• _Brief_
Using the listing below, print the line that contains "Definition row_quiet : relation" and each line after it, exactly as shown, through the final one.

• _Dataset records_
● ● ● ● ● ● ●

(** Versions stay; runs and versions stay. *)
Definition native_quiet : relation NativeRuntimeStore := λ s s', nv_versions s' = nv_versions s.
Definition native_still : relation NativeRuntimeStore := λ s s', nv_versions s' = nv_versions s ∧ nv_runs s' = nv_runs s.
#[local] Instance native_quiet_preorder : PreOrder native_quiet.
Proof. split; [done|]. unfold native_quiet. intros ???. congruence. Qed.
#[local] Instance native_still_preorder : PreOrder native_still.
Proof. split; [done|]. unfold native_still. intros ??? [] []. split; congruence. Qed.

Lemma quiet_same {A} (m : M NativeRuntimeStore A) : respects native_quiet m →
  respects (same_versions native_version native_filed) m.
Proof.
  apply respects_weaken. unfold same_versions, native_version, native_filed. intros s s' E. by rewrite E.
Qed.

Lemma still_record_event run type payload : respects native_still (record_event run type payload).
Proof. unfold record_event, native_now, with_replay_buffer. step_quietly. Qed.

Lemma still_idempotency {A} (m : M IdempotencyStore A) : respects native_still (with_idempotency m).
Proof. unfold with_idempotency. step_quietly. Qed.

Lemma still_quiet {A} (m : M NativeRuntimeStore A) : respects native_still m → respects native_quiet m.
Proof. apply respects_weaken. by intros s s' []. Qed.

Lemma quiet_record_event run type payload : respects native_quiet (record_event run type payload).
Proof. apply still_quiet, still_record_event. Qed.
#[local] Hint Resolve quiet_record_event : quiet_ops.

(** A run that was just queued. *)
Definition new_run_of (a : TaskRunArgs) (r : NativeRun) : Prop :=
  nr_agent_version_id r = ta_agent_version a ∧ nr_status r = RS_pending ∧ nr_output r = None ∧ nr_error r = None.

Lemma native_added a s run task s' : add_task_run a s = (Ret (run, task), s') →
  nv_versions s' = nv_versions s ∧ ∃ r, dict_get run (nv_runs s') = Some r ∧ new_run_of a r.
Proof.
  unfold add_task_run, native_now. m_unfold. simpl.
  destruct (record_event _ _ _ _) as [[?|?] s1] eqn:E1; [|done].
  destruct (record_event _ _ _ s1) as [[?|?] s2] eqn:E2; [|done]. intros [= <- <- <-].
  apply (respects_run native_still) in E1 as [V1 R1]; [|apply still_record_event].
  apply (respects_run native_still) in E2 as [V2 R2]; [|apply still_record_event].
  rewrite V2, V1, R2, R1. simpl. split; [done|]. rewrite dict_get_set_eq. by eexists.
Qed.

Lemma quiet_add_task_run a : respects native_quiet (add_task_run a).
Proof. unfold add_task_run, native_now. step_quietly. Qed.
#[local] Hint Resolve quiet_add_task_run : quiet_ops.

Section in_process.
Context (sha256 : string → string).

Lemma quiet_create_task_run a : respects native_quiet (create_task_run sha256 a).
Proof.
  unfold create_task_run, _stable_hash, with_idempotency. step_quietly.
Qed.

#[local] Hint Resolve quiet_create_task_run : quiet_ops.

Lemma native_created a s run task b s' : create_task_run sha256 a s = (Ret (run, task, b), s') → b = false →
  ∃ r, dict_get run (nv_runs s') = Some r ∧ new_run_of a r.
Proof.
  unfold create_task_run. destruct (given_key a) as [key|].
  - intros (hash&s1&_&H)%bind_ret_inv Hb. apply bind_ret_inv in H as (rv&s2&_&H).
    destruct (replayed_response rv) as [d|].
    { repeat (apply bind_ret_inv in H as (?&?&_&H)). injection H as _ _ <- _. done. }
    apply bind_ret_inv in H as ([run' task']&s3&E&H). apply bind_ret_inv in H as (?&s4&E4&H). injection H as -> -> _ <-.
    apply (respects_run native_still) in E4 as [_ ->]; [|apply still_idempotency]. by eapply native_added.
  - intros ([run' task']&s1&E&H)%bind_ret_inv _. injection H as -> -> _ <-. by eapply native_added.
Qed.

Lemma native_replayed run version s id s' : replay_run sha256 run version s = (Ret id, s') →
  ∃ r a, dict_get id (nv_runs s') = Some r ∧ new_run_of a r.
Proof.
  unfold replay_run. intros (s0&s1&E0&H)%bind_ret_inv. injection E0 as <- <-.
  destruct (get_agent _ _ _ _) as [agent|]; [|done]. destruct (get_version_by_id _ _ _) as [v|]; [|done].
  apply bind_ret_inv in H as ([[id' task] b]&s2&E&H). apply bind_ret_inv in H as (?&s3&E3&H). injection H as -> <-.
  apply (respects_run native_still) in E3 as [_ ->]; [|apply still_record_event].
  unfold create_task_run in E. simpl in E. apply bind_ret_inv in E as ([r' t']&s4&E&H). injection H as -> -> _ <-.
  destruct (native_added _ _ _ _ _ E) as (_&r&?&?). by eexists r, _.
Qed.
End in_process.
#[local] Hint Resolve quiet_create_task_run : quiet_ops.

(** Sorting by creation time keeps the elements. *)
Lemma last_sorted {A} (leb : A → A → bool) l x : last (stable_sort leb l) = Some x → x ∈ l.
Proof. intros H. rewrite <-(stable_sort_perm leb l). by apply last_Some_elem_of. Qed.

Lemma native_stored_at id (f : NativeAgentVersion → NativeAgentVersion) s :
  native_filed s → (∀ v, av_id (f v) = av_id v) →
  match (on_version id (modify f) ;; read_version id) s with
  | (Ret x, s') => stored native_version native_filed x s s' ∧ av_id x = id ∧ ∃ v, x = f v
  | (Raise _, s') => same_versions native_version native_filed s s'
  end ∧ (is_Some (native_version id s) → returns ((on_version id (modify f) ;; read_version id) s).1).
Proof.
  intros Hf Hid. unfold on_version, zoom, on_key, read_version, native_version. m_unfold.
  destruct (dict_get id (nv_versions s)) as [v|] eqn:E; simpl.
  - rewrite dict_get_set_eq. simpl. assert (av_id (f v) = id) as Hv by (rewrite Hid; by apply Hf).
    split; [|by eexists]. split; [|by eauto]. unfold stored, native_filed in *. simpl. rewrite Hv. split.
    + intros i. rewrite dict_get_set. repeat case_decide; congruence.
    + intros _. pose proof (filed_set av_id _ (f v) Hf). by rewrite Hv in *.
  - split; [by split|]. by intros [].
Qed.

#[export] Instance in_process_native_laws (sha256 : string → string) :
  @NativeLaws NativeRuntimeStore (native_runtime_store sha256) (in_process_native sha256).
Proof.
  refine {| nl_version := native_version; nl_filed := native_filed; nl_rolled_back := False;
    nl_run_version := λ id s, nr_agent_version_id <$> dict_get id (nv_runs s) |}; simpl.
  - intros t p name d. apply quiet_same. unfold create_agent, native_now. step_quietly.
  - intros id name d st. apply quiet_same. unfold update_agent, on_agent, read_agent. step_quietly.
  - intros id. apply quiet_same. unfold archive_agent, on_agent, read_agent. step_quietly.
  - intros agent args s. simpl. split_and!; [split|done|by destruct args|done]; simpl.
    + intros id. unfold native_version. simpl. rewrite dict_get_set. repeat case_decide; congruence.
    + intros Hf. by apply (filed_set av_id _ (mkNativeVersion _ _ _ _ _ _ _ _ _ _ _)).
  - intros id args st s Hf. destruct (native_stored_at id (λ x, x <| av_version := va_version args |>
      <| av_package_uri := va_package_uri args |> <| av_framework := va_framework args |> <| av_adapter := va_adapter args |>
      <| av_entrypoint := va_entrypoint args |> <| av_capabilities := va_capabilities args |>
      <| av_manifest := va_manifest args |> <| av_status := st |>) s Hf) as [H _]; [done|].
    fold (update_version id args st) in H. destruct ((update_version id args st ;; read_version id) s) as [[x|e] s']; [|done].
    destruct H as (?&?&v&->). split_and!; [done..| |done]. by destruct args.
  - intros id args st s Hs. left. unfold update_version, on_version, zoom, on_key, read_version, native_version in *. m_unfold.
    destruct (dict_get id (nv_versions s)) as [v|]; [|by destruct Hs]. simpl. rewrite dict_get_set_eq. by eexists.
  - intros id s Hf. destruct (native_stored_at id (λ v, v <| av_status := "archived" |>) s Hf) as [H _]; [done|].
    fold (archive_version id) in H. destruct ((archive_version id ;; read_version id) s) as [[x|e] s']; [|done]. destruct H as (?&?&v&->). done.
  - intros agent name v s Hf [Hv _]%(filed_find av_id); [|done].
    apply (native_stored_at (av_id v) (λ v, v <| av_status := "archived" |>) s Hf); [done|by eexists].
  - intros agent name s v Hf [Hv Hp]%(filed_find av_id); [|done]. split; [done|].
    apply andb_true_iff in Hp as [Hp _]. unfold live_version in Hp. apply andb_true_iff in Hp as [Hp _]. blia.
  - intros agent s v Hf Hl. unfold latest_version, list_versions in Hl. apply last_sorted in Hl.
    apply list_elem_of_In, filter_In in Hl as [Hv Hp]. unfold live_version in Hp. apply andb_true_iff in Hp as [Hp _].
    split; [by apply (filed_value av_id), list_elem_of_In|blia].
  - intros a. apply quiet_same, quiet_create_task_run.
  - intros a s run task s' H. destruct (native_created _ _ _ _ _ _ _ H eq_refl) as (r&->&Hv&_). simpl. by rewrite Hv.
  - intros t p. apply quiet_same. step_quietly.
  - intros t p. apply quiet_same. step_quietly.
  - intros id t p. apply quiet_same. step_quietly.
  - intros id t p. apply quiet_same. step_quietly.
  - intros id. apply quiet_same. unfold list_run_events, with_replay_buffer. step_quietly.
  - intros t p. apply quiet_same. unfold list_events. apply respects_bind; [apply _|by apply respects_get_state; apply _|].
    intros s. apply respects_bind; [apply _| |intros; by apply respects_ret; apply _].
    generalize (list_runs t p s). intros l. induction l as [|r l IH]; simpl; [by apply respects_ret; apply _|].
    unfold list_run_events, with_replay_buffer. step_quietly.
  - intros id. apply quiet_same. step_quietly.
  - intros run. apply quiet_same. unfold cancel_run, assert_run_transition, assert_transition, on_native_run, native_now, read_run. step_quietly.
  - intros task. apply quiet_same.
    unfold cancel_task, assert_task_transition, assert_run_transition, assert_transition, on_native_run, on_native_task, native_now, read_task.
    step_quietly.
  - intros run version. apply quiet_same. unfold replay_run, read_run. step_quietly.
  - intros run version s replay s' (id&s1&E&H)%bind_ret_inv. destruct (native_replayed _ _ _ _ _ _ E) as (r&a&Hr&Hn).
    unfold read_run in H. apply bind_ret_inv in H as (s2&s3&E2&H). injection E2 as <- <-. unfold of_option in H. rewrite Hr in H.
    injection H as <- <-. by destruct Hn as (_&?&?&?).
  - intros s s'. right. split; [by intros []|done].
Defined.

(** * The database-backed store *)

Section sql.
Context {B : Type} `{!IdempotencyBackend B}.
Context (sha256 : string → string).
Abbreviation St := (SqlNative B).

Definition row_version (id : Z) (s : St) : option NativeAgentVersion := _version_from_model <$> dict_get id (sn_versions s).
Definition rows_filed (s : St) : Prop := filed_by vw_id (sn_versions s).

Definition row_quiet : relation St := λ s s', sn_versions s' = sn_versions s.
Definition row_still : relation St := λ s s', sn_versions s' = sn_versions s ∧ db_runs (sn_db s') = db_runs (sn_db s).
#[local] Instance row_quiet_preorder : PreOrder row_quiet.
Proof. split; [done|]. unfold row_quiet. intros ???. congruence. Qed.
#[local] Instance row_still_preorder : PreOrder row_still.
Proof. split; [done|]. unfold row_still. intros ??? [] []. split; congruence. Qed.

● ● ● ● ● ● ●

• _Written reply_
Definition row_quiet : relation St := λ s s', sn_versions s' = sn_versions s.
Definition row_still : relation St := λ s s', sn_versions s' = sn_versions s ∧ db_runs (sn_db s') = db_runs (sn_db s).
#[local] Instance row_quiet_preorder : PreOrder row_quiet.
Proof. split; [done|]. unfold row_quiet. intros ???. congruence. Qed.
#[local] Instance row_still_preorder : PreOrder row_still.
Proof. split; [done|]. unfold row_still. intros ??? [] []. split; congruence. Qed.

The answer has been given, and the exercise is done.